• **What is being asked**
Check each line of the material for "pressure" and report how many lines have it, with nothing added.

• **Data for review**
(** X17. [get_current_weather] returns a value exactly for a well-formed
    response body and raises for any other: in particular an empty "weather"
    list raises [IndexError] (the default [[{}]] only covers a missing
    key).  Such an exception is not a [RequestException]: it leaves the
    method, and the step executor turns it into an "Execution failed"
    payload after that single call. *)
Theorem get_current_weather_returns_iff (data units : value) :
  (weather_body_ok data = true →
   ∃ v, get_current_weather (HttpJson data) units = Ok v) ∧
  (weather_body_ok data = false →
   ∃ e, get_current_weather (HttpJson data) units = Raise e ∧
        ∀ (World : Type) (self : ExecutorAgent World) (step : Step)
          (t : Connector World) (env : Env World) (w1 : World),
          tools self !! tool step = Some t →
          hasattr t (function step) = true →
          call t (function step) (parameters step) (world env)
          = (get_current_weather (HttpJson data) units, w1) →
          execute_step self step env
          = (Ok (VDict [("error", VStr ("Execution failed: " +:+ exn_str e))]),
             {| world := w1; log := log env ++ [invocation_of step] |})) ∧
  (∀ d, data = VDict d →
     dict_or_missing d "sys" = true →
     dict_or_missing d "main" = true →
     dict_get "weather" d = Some (VList []) →
     get_current_weather (HttpJson data) units
     = Raise (IndexError "list index out of range")).
Proof.
  split; [|split].
  - destruct data as [| | | | | |d]; try discriminate. simpl.
    intros Hok. repeat (apply andb_prop in Hok as [Hok ?]).
    unfold get_current_weather. simpl py_get. cbn [mbind result_bind].
    destruct (get_nested_dict d "sys" "country") as [? ->]; [done|].
    destruct (get_nested_dict d "main" "temp") as [? ->]; [done|].
    destruct (get_nested_dict d "main" "feels_like") as [? ->]; [done|].
    destruct (get_nested_dict d "main" "temp_min") as [? ->]; [done|].
    destruct (get_nested_dict d "main" "temp_max") as [? ->]; [done|].
    destruct (get_nested_dict d "main" "humidity") as [? ->]; [done|].
    destruct (get_nested_dict d "main" "pressure") as [? ->]; [done|].
    destruct (get_first_weather_ok d "main") as [? ->]; [done|].
    destruct (get_first_weather_ok d "description") as [? ->]; [done|].
    destruct (get_nested_dict d "wind" "speed") as [? ->]; [done|].
    destruct (get_nested_dict d "clouds" "all") as [? ->]; [done|].
    cbn [mbind result_bind]. by eexists.
  - intros Hbad.
    assert (∃ e, get_current_weather (HttpJson data) units = Raise e) as [e He].
    { destruct data as [| | | | | |d]; try (by eexists).
      simpl in Hbad. unfold get_current_weather. simpl py_get. cbn [mbind result_bind].
      destruct (dict_or_missing d "sys") eqn:Hsys.
      2:{ destruct (get_nested_not_dict d "sys" "country" Hsys) as [e ->]. by eexists. }
      destruct (get_nested_dict d "sys" "country" Hsys) as [? ->]. cbn [mbind result_bind].
      destruct (dict_or_missing d "main") eqn:Hmain.
      2:{ destruct (get_nested_not_dict d "main" "temp" Hmain) as [e ->]. by eexists. }
      destruct (get_nested_dict d "main" "temp" Hmain) as [? ->].
      destruct (get_nested_dict d "main" "feels_like" Hmain) as [? ->].
      destruct (get_nested_dict d "main" "temp_min" Hmain) as [? ->].
      destruct (get_nested_dict d "main" "temp_max" Hmain) as [? ->].
      destruct (get_nested_dict d "main" "humidity" Hmain) as [? ->].
      destruct (get_nested_dict d "main" "pressure" Hmain) as [? ->].
      cbn [mbind result_bind].
      destruct (match dict_get "weather" d with
                | None | Some (VList (VDict _ :: _)) => true
                | Some _ => false
                end) eqn:Hweather.
      2:{ destruct (get_first_weather_bad d "main" Hweather) as [e ->]. by eexists. }
      destruct (get_first_weather_ok d "main" Hweather) as [? ->].
      destruct (get_first_weather_ok d "description" Hweather) as [? ->].
      cbn [mbind result_bind].
      destruct (dict_or_missing d "wind") eqn:Hwind.
      2:{ destruct (get_nested_not_dict d "wind" "speed" Hwind) as [e ->]. by eexists. }
      destruct (get_nested_dict d "wind" "speed" Hwind) as [? ->]. cbn [mbind result_bind].
      destruct (dict_or_missing d "clouds") eqn:Hclouds; [done|].
      destruct (get_nested_not_dict d "clouds" "all" Hclouds) as [e ->]. by eexists. }
    exists e. split; [done|].
    intros World self step t env w1 Ht Hf Hcall. rewrite He in Hcall.
    by rewrite (execute_step_first_raises self step t env e w1).
  - intros d -> Hsys Hmain Hweather.
    unfold get_current_weather. simpl py_get. cbn [mbind result_bind].
    destruct (get_nested_dict d "sys" "country" Hsys) as [? ->].
    destruct (get_nested_dict d "main" "temp" Hmain) as [? ->].
    destruct (get_nested_dict d "main" "feels_like" Hmain) as [? ->].
    destruct (get_nested_dict d "main" "temp_min" Hmain) as [? ->].
    destruct (get_nested_dict d "main" "temp_max" Hmain) as [? ->].
    destruct (get_nested_dict d "main" "humidity" Hmain) as [? ->].
    destruct (get_nested_dict d "main" "pressure" Hmain) as [? ->].
    cbn [mbind result_bind]. unfold get_first_weather. simpl py_get. rewrite Hweather.
    reflexivity.
Qed.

• **Response area**
3